(* ===== verification/Prelude.v ===== *)
(** * A verification library for ultimateq, an IRC bot framework in Go

    The program is a library for writing IRC bots.  A connection
    ([src/inet]) reads bytes from a server and cuts them into messages;
    [src/parse] turns a message into an event of [src/irc]; the bot
    ([src/bot]) gives the event to the state of the network ([src/data]),
    which records who is on which channel with which modes, and then to the
    dispatcher ([src/dispatch]), which calls the handlers registered for it
    and to the commander ([src/dispatch/cmd]), which recognises commands in
    the text, checks what the sender may do against the store of users
    ([src/data]), and starts the command.  Handlers answer through the writer
    of [src/irc], whose lines go through the queue and the flood protection
    of [src/inet].  All of this is set up from the configuration of
    [src/config].  The library follows the same cut: one file, or a few, for
    each Go file, in the order in which they call each other.

    ** The files and the code they model

    Shared ground.
    - [Prelude]: panics ([go]), heaps of Go pointers, errors, tactics, hints
      and lemmas on lists that several components use.
    - [GoStrings]: strings as lists of bytes, UTF-8, and the functions of
      packages [strings], [bytes] and [strconv] the program calls.
    - [Regex]: package [regexp] for the anchored expressions of the program.
    - [Fmt]: package [fmt], for the verbs of the program, and for any format
      that is printed without operands.

    Package irc.
    - [Hosts]: hosts.go, [Host] and [Mask], their parts and the wildcard
      matcher.  [Ctcp]: ctcp.go.  [NetworkInfo]: network_info.go.  [Event]:
      event.go and the names of proto.go that other files use.  [Proto]: all
      of them as tables.  [Writer]: writer.go, every method of [Helper] and
      the splitting of long messages.

    Packages parse and inet.
    - [Parse]: parse.go.  [Queue]: queue.go, nodes in a heap.  [Client]:
      client.go: [calcSleepTime], the goroutine [pump] as a step relation,
      [siphon], [Read] and [Write].

    Package data.
    - [Modes] (modes_common.go), [ChannelModes] (channel_modes.go),
      [ModeDiff] (channel_modes_diff.go), [UserModes] (user_modes.go, user.go,
      channeluser_meta.go), [Channel] (channel.go).
    - [State]: state.go, every reader and the update by every event.
      [StateInv]: its invariant and the abstract world it refines.
      [StateRun]: when an update returns, and concrete runs.  [StateCrash]:
      exactly which events make it panic, as a condition to be computed.
    - [Access] (access.go), [JSONStorer] (json_storer.go, stored_channel.go),
      [StoredUser] (stored_user.go), [Store] (store.go).

    Packages dispatch and cmd.
    - [DispatchCore] (dispatch_core.go), [Dispatcher] (dispatcher.go,
      handlers.go), [Cmd] (cmd.go), [Cmds] (cmds.go, event.go), [CmdRun] (what
      registration and dispatch guarantee).

    Package config.
    - [ConfigMap] (map_helpers.go), [NetCTX] (network.go), [ExtCTX] (ext.go),
      [Config] (config.go), [Validation] (validation.go), [ConfigFile]
      (config_file.go), [ConfigSpec] and [ConfigClone] (the theorems).

    Package bot.
    - [Effects]: the monad of the core commands (reading and writing the store
      and the state, answering, panicking).  [CoreText], [CoreCmds]:
      core_commands.go, its texts and every command.  [CoreRun]: whole
      conversations evaluated, [CoreSpec]: what each command may change,
      [CoreGate]: who may change access, [CoreAccess]: giving and taking.
    - [Server]: server.go, the status, connecting and writing.  [CoreHandler]:
      core_handler.go.  [Lifecycle]: the goroutines of bot.go that start,
      stop and reconnect servers.  [Console]: starting and stopping networks
      and the loop of Run beside them.  [Shutdown]: who waits for whom when a
      connection is closed (server.go, client.go).  [Bot]: bot.go, making a
      bot, registering, and the way of a line to the handlers.  [BotConfig]:
      botconfig.go.  [BotSpec], [BotRun]: the theorems about both and concrete
      bots.  [Locks]: the locks of states and store (locker.go, event.go and
      what the bot and its commands do with them).  [Rehash]: who waits for
      whom when a configuration is replaced while servers run.  [Connection]:
      a connection from its first byte to its last, through client, parser,
      state, dispatchers and commanders.  [StoreInv]: what every
      operation of the store keeps in order.

    The example bot.
    - [Markov]: markov.go.  [Simple]: simple.go, its commands and handlers.
      [SimpleRun]: what its commands do to the quotes, and runs of it.

    ** How the model reads

    A Go expression gives a value or panics: the type [go].  An error that the
    code returns is a value, mostly an [option] of its text or of its type.
    What a method changes through its receiver is threaded: the receiver comes
    in as a record and goes out changed.  Where two variables share an object
    through a pointer and the sharing can be seen (the users and modes of a
    network, the nodes of the queue, cached and logged-in users of the store,
    commands, the nested maps of a configuration), the objects live in a
    [Heap] and the pointers are locations.  Integers whose width matters are
    [Z] with the wrap written out.  Maps are stdpp's [gmap]; where Go visits a
    map in an order of its own, the order is an argument or a parameter and
    the theorem holds for each.  A Go [string] and a [[]byte] are lists of
    bytes.  Runs of the program on concrete input are [Example]s and witnesses
    that the kernel evaluates.

    ** What the theorems show

    - [StateInv]: the tables of the state mirror each other and are keyed by
      folded names, every event keeps it so, and an update does to the
      abstract world (who is known, who is where with which modes) what the
      protocol says.  [StateRun]: the conditions under which an update does
      not panic, with runs that do panic outside them.  [StateCrash]: an
      update panics exactly when [crash] says so, and leaves no nil entry
      behind when it returns.
    - [ChannelModes], [ModeDiff]: the sets of modes stay well formed, print
      and parse back, and a difference applied afterwards has the effect of
      the modestring itself.
    - [Parse], [Ctcp], [Access]: round trips.  [Hosts]: the matcher agrees
      with the declarative meaning of wildcards and ends.  [NetworkInfo]:
      which lines of a server make the parser panic.
    - [Writer]: what [splitSend] sends has the right size and loses nothing
      but what the code means to drop.
    - [Queue]: a refinement of a list.  [Client]: cutting the input into
      reads does not change the messages found; the pump sends what it was
      given in order; bounds of the delay; reads conserve bytes.
    - [Store]: authentication is sound; the cache is transparent; saved users
      are found, removed ones not; logging out by name is complete.
    - [CmdRun], [Cmd], [DispatchCore], [Dispatcher]: a command is started only
      for an event that meets its kind, scope, levels and flags; arguments are
      assigned like a reference definition does; registration is inverted by
      unregistration; dispatching returns.
    - [ConfigSpec], [ConfigClone]: the maps form a tree, so a setting is seen
      exactly where its scope says; a validated configuration has the values
      its readers ask for; a copy reads like the original and is apart from
      it.
    - [CoreSpec], [CoreGate], [CoreAccess]: each core command keeps to its
      rule, however it ends; access changes only by those with the flag for
      it; what giving does.  [CoreHandler]: a free nick is found, channels
      are joined again.
    - [Lifecycle]: in every interleaving the monitor counts what runs; with
      servers started only when they are stopped nothing panics and stopping
      comes to its end.  [BotSpec]: a configuration in order makes a bot that
      is in order, replacing the configuration starts and stops exactly what
      changed, and every line goes through without a panic.
    - [Shutdown]: closing a connection gets through exactly when no handler is
      stuck with the server's lock.  [Locks]: commands that close their event
      before they write to the store never block the bot, and every lock is
      given back.  [Rehash]: a replacement gets through exactly when no server
      it stops is about to dispatch a command.  [Console]: when an interrupt
      ends the program.
    - [Connection]: whatever the cuts of the stream, a connection is served to
      its end as long as each line can be read when its turn comes; what can
      be read is computed.
    - [Markov]: generated text walks the chain of its source.  [SimpleRun]: a
      quote is removed or changed only by those with the flag for it.
    Where modelling showed that code does not do what it means to, a theorem
    or an example states what it does; the comment above it says so.

    ** Fuel

    [Hosts.match_loop], the matcher of [Regex], [Writer.splitSend], the loop
    of [Client.siphon], the range over a string and the copying of nested maps
    recurse on fuel, because the Go loops move indices or follow pointers.
    Each is called with a bound computed from its input (a length, or the
    size of the heap of maps), and a lemma of the same file shows that the
    fuel does not run out: the matcher's measure falls on every step
    ([Hosts.match_loop_terminates]), each piece sent is not empty, and a tree
    of maps is never deeper than the heap is large.

    ** Parameters

    What is not under src/ is an argument of the model, mostly as a class:
    [CaseTables] (the tables of package unicode), [Bcrypt], [KV] (package kv),
    [Gob] (encoding/gob), [JSON] (encoding/json), [Toml] and [Files] (the TOML
    library, the file system), [RangeOrder] (the order in which Go visits a
    map), [has_method] (reflection over a handler), [print] (the default
    format of a float, a slice or a map), [Quotes] and [Web] (the database of
    quotes and the web queries of the example bot).  The laws that theorems need of them
    are named in the class or in the section that uses them; the witnesses
    give concrete instances, so no law is contradictory.

    ** Not modelled

    - The scheduling of goroutines in the functional models: there every
      method runs with its state to itself, and where the program starts a
      goroutine (handlers and commands) the model returns the list of calls
      that are started.  What depends on the order of goroutines is modelled
      apart, as step relations: the pump and the reader of [inet] over the
      contents of channels ([Client]), the servers' life ([Lifecycle],
      [Console]), closing ([Shutdown]), locks ([Locks]) and the table of
      servers ([Rehash]).  The locks of configurations and dispatchers are
      left out.
    - Sockets, TLS connections and timers, which are arguments; opening
      database files; logging; [main] of simple.go, which opens the database
      of quotes, starts its web server and runs the bot.
    - mocks/conn_mock.go, a connection for tests with no part in the program,
      and the documentation comments of packages.
*)

From stdpp Require Export prelude gmap strings list fin_maps.
From Stdlib Require Export Ascii ZArith Lia.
# # # #
TASK REQUIREMENTS:
Give back the lines above exactly, from the one with "library, the file" through the last line.

ANSWER SPACE:
    library, the file system), [RangeOrder] (the order in which Go visits a
    map), [has_method] (reflection over a handler), [print] (the default
    format of a float, a slice or a map), [Quotes] and [Web] (the database of
    quotes and the web queries of the example bot).  The laws that theorems need of them
    are named in the class or in the section that uses them; the witnesses
    give concrete instances, so no law is contradictory.

    ** Not modelled

    - The scheduling of goroutines in the functional models: there every
      method runs with its state to itself, and where the program starts a
      goroutine (handlers and commands) the model returns the list of calls
      that are started.  What depends on the order of goroutines is modelled
      apart, as step relations: the pump and the reader of [inet] over the
      contents of channels ([Client]), the servers' life ([Lifecycle],
      [Console]), closing ([Shutdown]), locks ([Locks]) and the table of
      servers ([Rehash]).  The locks of configurations and dispatchers are
      left out.
    - Sockets, TLS connections and timers, which are arguments; opening
      database files; logging; [main] of simple.go, which opens the database
      of quotes, starts its web server and runs the bot.
    - mocks/conn_mock.go, a connection for tests with no part in the program,
      and the documentation comments of packages.
*)

From stdpp Require Export prelude gmap strings list fin_maps.
From Stdlib Require Export Ascii ZArith Lia.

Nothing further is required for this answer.